Look through the records below and collect all lines that hold the string "fields".

*Collected data entries:*
_ _ _ _ _ _ _

Lemma bookRoom_deterministic (req_body : value) (u1 u2 : upstream) (h1 h2 : list request) :
  same_answers u1 h1 u2 h2 (calls (invoke (bookRoom req_body) u1 h1)) ->
  invoke (bookRoom req_body) u2 h2 = invoke (bookRoom req_body) u1 h1.
Proof.
  rewrite !invoke_bookRoom.
  destruct (nullish req_body); [reflexivity |].
  destruct (credential (u1 h1 token_request)) as [bearer | e] eqn:Hcred.
  - destruct (ToString (field req_body "userEmail")) as [segment |].
    + cbv zeta.
      match goal with
      | |- context [u1 (h1 ++ [token_request])%list ?w] =>
          destruct (u1 (h1 ++ [token_request])%list w) eqn:Hwrite
      end;
        cbn [calls same_answers]; intros (Htoken & Hsecond & _);
        rewrite <- Htoken, Hcred; cbv zeta; rewrite <- Hsecond, Hwrite; reflexivity.
    + cbn [calls same_answers]. intros (Htoken & _). rewrite <- Htoken, Hcred. reflexivity.
  - cbn [calls same_answers]. intros (Htoken & _). rewrite <- Htoken, Hcred. reflexivity.
Qed.

(** C8. Both operations are stateless and deterministic relative to
    their environment: take two runs of the same operation with the same
    caller input, started after any two histories of earlier invocations
    and against any two upstreams; if the upstream answers the requests
    of the first run the same way in the second, the second run issues
    the same requests, settles the same way and hands the same response
    to the caller. *)
Theorem runs_depend_on_answers_only :
  forall (o : operation) (u1 u2 : upstream) (h1 h2 : list request),
    same_answers u1 h1 u2 h2 (calls (invoke (handler_of o) u1 h1)) ->
    invoke (handler_of o) u2 h2 = invoke (handler_of o) u1 h1.
Proof.
  intros [| req_body] u1 u2 h1 h2; cbn [handler_of].
  - apply listRooms_deterministic.
  - apply bookRoom_deterministic.
Qed.

Lemma runs_depend_on_answers_only_witness :
  invoke (handler_of (BookRoom alice_books_room1)) stub_services
         (calls (invoke listRooms stub_services []))
  = invoke (handler_of (BookRoom alice_books_room1)) stub_services [].
Proof.
  apply (runs_depend_on_answers_only (BookRoom alice_books_room1) stub_services stub_services
           [] (calls (invoke listRooms stub_services []))).
  simpl. repeat split; reflexivity.
Defined.

(** *** The calendar event *)

(** C9. For every booking input, the body of the calendar write has,
    next to the fields derived from the input, the constants
    [subject = "Room Reservation"], [isOnlineMeeting = true] and
    [onlineMeetingProvider = "teamsForBusiness"], whatever the caller
    sent. *)
Theorem event_constants :
  forall (req_body : value) (u : upstream) (h : list request) (bearer : string),
    addressable (BookRoom req_body) = true ->
    credential (u h token_request) = Fulfilled bearer ->
    exists (write : request) (event : list (string * value)),
      calls (invoke (bookRoom req_body) u h) = [ token_request; write ]
      /\ is_calendar_write write = true
      /\ body write = Json (Obj event)
      /\ lookup "subject" event = Some (Str "Room Reservation")
      /\ lookup "isOnlineMeeting" event = Some (Bool true)
      /\ lookup "onlineMeetingProvider" event = Some (Str "teamsForBusiness")
      /\ map fst event = [ "subject"; "start"; "end"; "attendees";
                           "isOnlineMeeting"; "onlineMeetingProvider" ].
Proof.
  intros req_body u h bearer Haddr Hcred.
  cbn [addressable] in Haddr. apply andb_true_iff in Haddr.
  destruct Haddr as [Hbody Hsegment]. apply negb_true_iff in Hbody.
  rewrite invoke_bookRoom, Hbody, Hcred.
  destruct (ToString (field req_body "userEmail")) as [segment |]; [| discriminate].
  cbv zeta. eexists (event_request segment _ _ _ bearer). eexists.
  split.
  - destruct (u _ (event_request _ _ _ _ _)); reflexivity.
  - repeat split; reflexivity.
Qed.

Lemma event_constants_witness :
  exists (write : request) (event : list (string * value)),
    calls (invoke (bookRoom alice_books_room1) stub_services []) = [ token_request; write ]
    /\ is_calendar_write write = true
    /\ body write = Json (Obj event)
    /\ lookup "subject" event = Some (Str "Room Reservation")
    /\ lookup "isOnlineMeeting" event = Some (Bool true)
    /\ lookup "onlineMeetingProvider" event = Some (Str "teamsForBusiness")
    /\ map fst event = [ "subject"; "start"; "end"; "attendees";
                         "isOnlineMeeting"; "onlineMeetingProvider" ].
Proof.
  exact (event_constants alice_books_room1 stub_services [] "tok123" eq_refl eq_refl).
Defined.

(** C10. [bookRoom] puts the caller's [userEmail] into the URL of the
    calendar write as it is, with no encoding, validation or presence
    check: for every string the URL is exactly
    [https://graph.microsoft.com/v1.0/users/<userEmail>/events], and when
    the body has no [userEmail] the path segment is the text
    [undefined]. *)
Theorem organizer_interpolated_raw :
  forall (fields : list (string * value)) (u : upstream) (h : list request)
         (bearer : string),
    credential (u h token_request) = Fulfilled bearer ->
    (forall userEmail : string,
        lookup "userEmail" fields = Some (Str userEmail) ->
        exists write,
          calls (invoke (bookRoom (Obj fields)) u h) = [ token_request; write ]
          /\ meth write = POST
          /\ url write = "https://graph.microsoft.com/v1.0/users/" ++ userEmail ++ "/events")
    /\ (lookup "userEmail" fields = None ->
        exists write,
          calls (invoke (bookRoom (Obj fields)) u h) = [ token_request; write ]
          /\ meth write = POST
          /\ url write = "https://graph.microsoft.com/v1.0/users/undefined/events").
Proof.
  intros fields u h bearer Hcred. rewrite invoke_bookRoom, Hcred. cbn [nullish].
  split.
  - intros userEmail Hfound.
    assert (Hfield : field (Obj fields) "userEmail" = Str userEmail)
      by (unfold field, member; rewrite Hfound; reflexivity).
    rewrite Hfield. cbn [ToString]. cbv zeta.
    eexists (event_request userEmail _ _ _ bearer).
    destruct (u _ (event_request _ _ _ _ _)); repeat split; reflexivity.
  - intros Habsent.
    assert (Hfield : field (Obj fields) "userEmail" = Undefined)
      by (unfold field, member; rewrite Habsent; reflexivity).
    rewrite Hfield. cbn [ToString]. cbv zeta.
    eexists (event_request "undefined" _ _ _ bearer).
    destruct (u _ (event_request _ _ _ _ _)); repeat split; reflexivity.
Qed.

_ _ _ _ _ _ _

*RESPONSE TO THE TASK:*
    next to the fields derived from the input, the constants
  forall (fields : list (string * value)) (u : upstream) (h : list request)
        lookup "userEmail" fields = Some (Str userEmail) ->
          calls (invoke (bookRoom (Obj fields)) u h) = [ token_request; write ]
    /\ (lookup "userEmail" fields = None ->
          calls (invoke (bookRoom (Obj fields)) u h) = [ token_request; write ]
  intros fields u h bearer Hcred. rewrite invoke_bookRoom, Hcred. cbn [nullish].
    assert (Hfield : field (Obj fields) "userEmail" = Str userEmail)
    assert (Hfield : field (Obj fields) "userEmail" = Undefined)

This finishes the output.